Goal of the exercise
For every line in the material, set down an identical one.

Material provided
(* ===== verification/Paths.v ===== *)
(** * Paths of the standard library, as the engine uses them

    Rust strings are modelled by their UTF-8 bytes. A [PathBuf] on Unix is such
    a byte string; [push] (and [join], [push] on a copy) and [components] follow
    [std::path]: pushing an absolute path replaces the buffer, otherwise a
    separator is added when the buffer is not empty and does not end in one;
    [components] drops empty segments and every ["."] but a leading one. *)

From S2P Require Export Errors.

Abbreviation str := (list byte).

Definition slash : byte := Byte.x2f.
Definition backslash : byte := Byte.x5c.
Definition nul : byte := Byte.x00.

Module Path.

Inductive Component : Type :=
  | RootDir
  | CurDir
  | ParentDir
  | Normal (s : str).

#[global] Instance Component_eq_dec : EqDecision Component.
Proof. solve_decision. Defined.

(** [p.is_absolute()]. *)
Definition is_absolute (p : str) : bool := bool_decide (head p = Some slash).

(** [buf.push(p)]. *)
Definition push (buf p : str) : str :=
  if is_absolute p then p
  else if bool_decide (last buf = None) || bool_decide (last buf = Some slash)
       then buf ++ p
       else buf ++ slash :: p.

Definition join (buf p : str) : str := push buf p.

Fixpoint split_on (c : byte) (l : str) : list str :=
  match l with
  | [] => [[]]
  | b :: l' =>
      if decide (b = c) then [] :: split_on c l'
      else match split_on c l' with
           | [] => [[b]]
           | s :: ss => (b :: s) :: ss
           end
  end.

Definition segment (s : str) : list Component :=
  if decide (s = [] ∨ s = lit ".") then []
  else if decide (s = lit "..") then [ParentDir]
  else [Normal s].

Definition prefix_component (p : str) : list Component :=
  if is_absolute p then [RootDir]
  else if decide (head (split_on slash p) = Some (lit ".")) then [CurDir]
  else [].

Definition components (p : str) : list Component :=
  prefix_component p ++ concat (segment <$> split_on slash p).

(** ** A plain name pushed on any path is one more component *)

Definition plain (s : str) : Prop :=
  s ≠ [] ∧ s ≠ lit "." ∧ s ≠ lit ".." ∧ slash ∉ s.

#[global] Instance plain_dec s : Decision (plain s).
Proof. unfold plain. apply _. Defined.

Lemma split_on_not_nil c l : split_on c l ≠ [].
Proof. destruct l as [|b l]; simpl; [done|]. repeat case_match; done. Qed.

Lemma split_on_sep c l1 l2 : split_on c (l1 ++ c :: l2) = split_on c l1 ++ split_on c l2.
Proof.
  induction l1 as [|b l1 IH]; simpl.
  - by rewrite decide_True.
  - rewrite IH. case_decide; [done|].
    destruct (split_on c l1) eqn:E; [by apply split_on_not_nil in E|done].
Qed.

Lemma split_on_plain c l : c ∉ l → split_on c l = [l].
Proof.
  induction l as [|b l IH]; intros Hc; simpl; [done|].
  apply not_elem_of_cons in Hc as [Hne Hl]. rewrite decide_False by done. by rewrite IH.
Qed.

Lemma segment_plain s : plain s → segment s = [Normal s].
Proof.
  intros (? & ? & ? & _). unfold segment. rewrite !decide_False; [done|done|tauto].
Qed.

Lemma is_absolute_plain s : plain s → is_absolute s = false.
Proof.
  intros (Hne & _ & _ & Hs). apply bool_decide_eq_false. intros Hh. apply Hs.
  destruct s; [done|]. injection Hh as ->. left.
Qed.

Lemma prefix_component_sep p l2 :
  p ≠ [] → prefix_component (p ++ slash :: l2) = prefix_component p.
Proof.
  intros Hp. unfold prefix_component, is_absolute. rewrite split_on_sep.
  destruct p as [|b p]; [done|]. simpl.
  destruct (split_on slash (b :: p)) eqn:E; [by apply split_on_not_nil in E|].
  simpl in E. rewrite E. done.
Qed.

Lemma components_push buf s :
  plain s → components (push buf s) = components buf ++ [Normal s].
Proof.
  intros Hs. unfold push. rewrite is_absolute_plain by done.
  pose proof (proj2 (proj2 (proj2 Hs))) as Hslash.
  destruct (last buf) as [b|] eqn:Hlast.
  - apply last_Some in Hlast as [buf' ->].
    rewrite (bool_decide_eq_false_2 (Some b = None)) by done. rewrite orb_false_l.
    destruct (bool_decide_reflect (Some b = Some slash)) as [[= ->]|Hb]; simpl.
    + rewrite <-app_assoc. simpl. unfold components.
      rewrite !split_on_sep, (split_on_plain _ s) by done.
      rewrite !fmap_app, !concat_app. cbn [fmap list_fmap]. rewrite segment_plain by done.
      rewrite <-(app_assoc (prefix_component (buf' ++ [slash]))). f_equal.
      * destruct buf' as [|b buf']; [done|].
        rewrite !(prefix_component_sep (b :: buf')); done.
      * simpl. rewrite <-app_assoc. done.
    + unfold components.
      rewrite prefix_component_sep, split_on_sep, (split_on_plain _ s) by (done || by destruct buf').
      rewrite fmap_app, concat_app. cbn [fmap list_fmap concat]. rewrite segment_plain by done.
      by rewrite app_assoc, app_nil_r.
  - apply last_None in Hlast as ->. simpl. unfold components, prefix_component.
    rewrite is_absolute_plain, split_on_plain by done. simpl. rewrite segment_plain by done.
    rewrite decide_False; [done|]. intros [= ->]. by destruct Hs as (_ & ? & _).
Qed.

Lemma components_push_all buf ss :
  Forall plain ss → components (foldl push buf ss) = components buf ++ (Normal <$> ss).
Proof.
  revert buf. induction ss as [|s ss IH]; intros buf; simpl; [by rewrite app_nil_r|].
  intros [Hs Hss]%Forall_cons. rewrite IH, components_push by done.
  by rewrite <-app_assoc.
Qed.

End Path.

Written response
(* ===== verification/Paths.v ===== *)
(** * Paths of the standard library, as the engine uses them

    Rust strings are modelled by their UTF-8 bytes. A [PathBuf] on Unix is such
    a byte string; [push] (and [join], [push] on a copy) and [components] follow
    [std::path]: pushing an absolute path replaces the buffer, otherwise a
    separator is added when the buffer is not empty and does not end in one;
    [components] drops empty segments and every ["."] but a leading one. *)

From S2P Require Export Errors.

Abbreviation str := (list byte).

Definition slash : byte := Byte.x2f.
Definition backslash : byte := Byte.x5c.
Definition nul : byte := Byte.x00.

Module Path.

Inductive Component : Type :=
  | RootDir
  | CurDir
  | ParentDir
  | Normal (s : str).

#[global] Instance Component_eq_dec : EqDecision Component.
Proof. solve_decision. Defined.

(** [p.is_absolute()]. *)
Definition is_absolute (p : str) : bool := bool_decide (head p = Some slash).

(** [buf.push(p)]. *)
Definition push (buf p : str) : str :=
  if is_absolute p then p
  else if bool_decide (last buf = None) || bool_decide (last buf = Some slash)
       then buf ++ p
       else buf ++ slash :: p.

Definition join (buf p : str) : str := push buf p.

Fixpoint split_on (c : byte) (l : str) : list str :=
  match l with
  | [] => [[]]
  | b :: l' =>
      if decide (b = c) then [] :: split_on c l'
      else match split_on c l' with
           | [] => [[b]]
           | s :: ss => (b :: s) :: ss
           end
  end.

Definition segment (s : str) : list Component :=
  if decide (s = [] ∨ s = lit ".") then []
  else if decide (s = lit "..") then [ParentDir]
  else [Normal s].

Definition prefix_component (p : str) : list Component :=
  if is_absolute p then [RootDir]
  else if decide (head (split_on slash p) = Some (lit ".")) then [CurDir]
  else [].

Definition components (p : str) : list Component :=
  prefix_component p ++ concat (segment <$> split_on slash p).

(** ** A plain name pushed on any path is one more component *)

Definition plain (s : str) : Prop :=
  s ≠ [] ∧ s ≠ lit "." ∧ s ≠ lit ".." ∧ slash ∉ s.

#[global] Instance plain_dec s : Decision (plain s).
Proof. unfold plain. apply _. Defined.

Lemma split_on_not_nil c l : split_on c l ≠ [].
Proof. destruct l as [|b l]; simpl; [done|]. repeat case_match; done. Qed.

Lemma split_on_sep c l1 l2 : split_on c (l1 ++ c :: l2) = split_on c l1 ++ split_on c l2.
Proof.
  induction l1 as [|b l1 IH]; simpl.
  - by rewrite decide_True.
  - rewrite IH. case_decide; [done|].
    destruct (split_on c l1) eqn:E; [by apply split_on_not_nil in E|done].
Qed.

Lemma split_on_plain c l : c ∉ l → split_on c l = [l].
Proof.
  induction l as [|b l IH]; intros Hc; simpl; [done|].
  apply not_elem_of_cons in Hc as [Hne Hl]. rewrite decide_False by done. by rewrite IH.
Qed.

Lemma segment_plain s : plain s → segment s = [Normal s].
Proof.
  intros (? & ? & ? & _). unfold segment. rewrite !decide_False; [done|done|tauto].
Qed.

Lemma is_absolute_plain s : plain s → is_absolute s = false.
Proof.
  intros (Hne & _ & _ & Hs). apply bool_decide_eq_false. intros Hh. apply Hs.
  destruct s; [done|]. injection Hh as ->. left.
Qed.

Lemma prefix_component_sep p l2 :
  p ≠ [] → prefix_component (p ++ slash :: l2) = prefix_component p.
Proof.
  intros Hp. unfold prefix_component, is_absolute. rewrite split_on_sep.
  destruct p as [|b p]; [done|]. simpl.
  destruct (split_on slash (b :: p)) eqn:E; [by apply split_on_not_nil in E|].
  simpl in E. rewrite E. done.
Qed.

Lemma components_push buf s :
  plain s → components (push buf s) = components buf ++ [Normal s].
Proof.
  intros Hs. unfold push. rewrite is_absolute_plain by done.
  pose proof (proj2 (proj2 (proj2 Hs))) as Hslash.
  destruct (last buf) as [b|] eqn:Hlast.
  - apply last_Some in Hlast as [buf' ->].
    rewrite (bool_decide_eq_false_2 (Some b = None)) by done. rewrite orb_false_l.
    destruct (bool_decide_reflect (Some b = Some slash)) as [[= ->]|Hb]; simpl.
    + rewrite <-app_assoc. simpl. unfold components.
      rewrite !split_on_sep, (split_on_plain _ s) by done.
      rewrite !fmap_app, !concat_app. cbn [fmap list_fmap]. rewrite segment_plain by done.
      rewrite <-(app_assoc (prefix_component (buf' ++ [slash]))). f_equal.
      * destruct buf' as [|b buf']; [done|].
        rewrite !(prefix_component_sep (b :: buf')); done.
      * simpl. rewrite <-app_assoc. done.
    + unfold components.
      rewrite prefix_component_sep, split_on_sep, (split_on_plain _ s) by (done || by destruct buf').
      rewrite fmap_app, concat_app. cbn [fmap list_fmap concat]. rewrite segment_plain by done.
      by rewrite app_assoc, app_nil_r.
  - apply last_None in Hlast as ->. simpl. unfold components, prefix_component.
    rewrite is_absolute_plain, split_on_plain by done. simpl. rewrite segment_plain by done.
    rewrite decide_False; [done|]. intros [= ->]. by destruct Hs as (_ & ? & _).
Qed.

Lemma components_push_all buf ss :
  Forall plain ss → components (foldl push buf ss) = components buf ++ (Normal <$> ss).
Proof.
  revert buf. induction ss as [|s ss IH]; intros buf; simpl; [by rewrite app_nil_r|].
  intros [Hs Hss]%Forall_cons. rewrite IH, components_push by done.
  by rewrite <-app_assoc.
Qed.

End Path.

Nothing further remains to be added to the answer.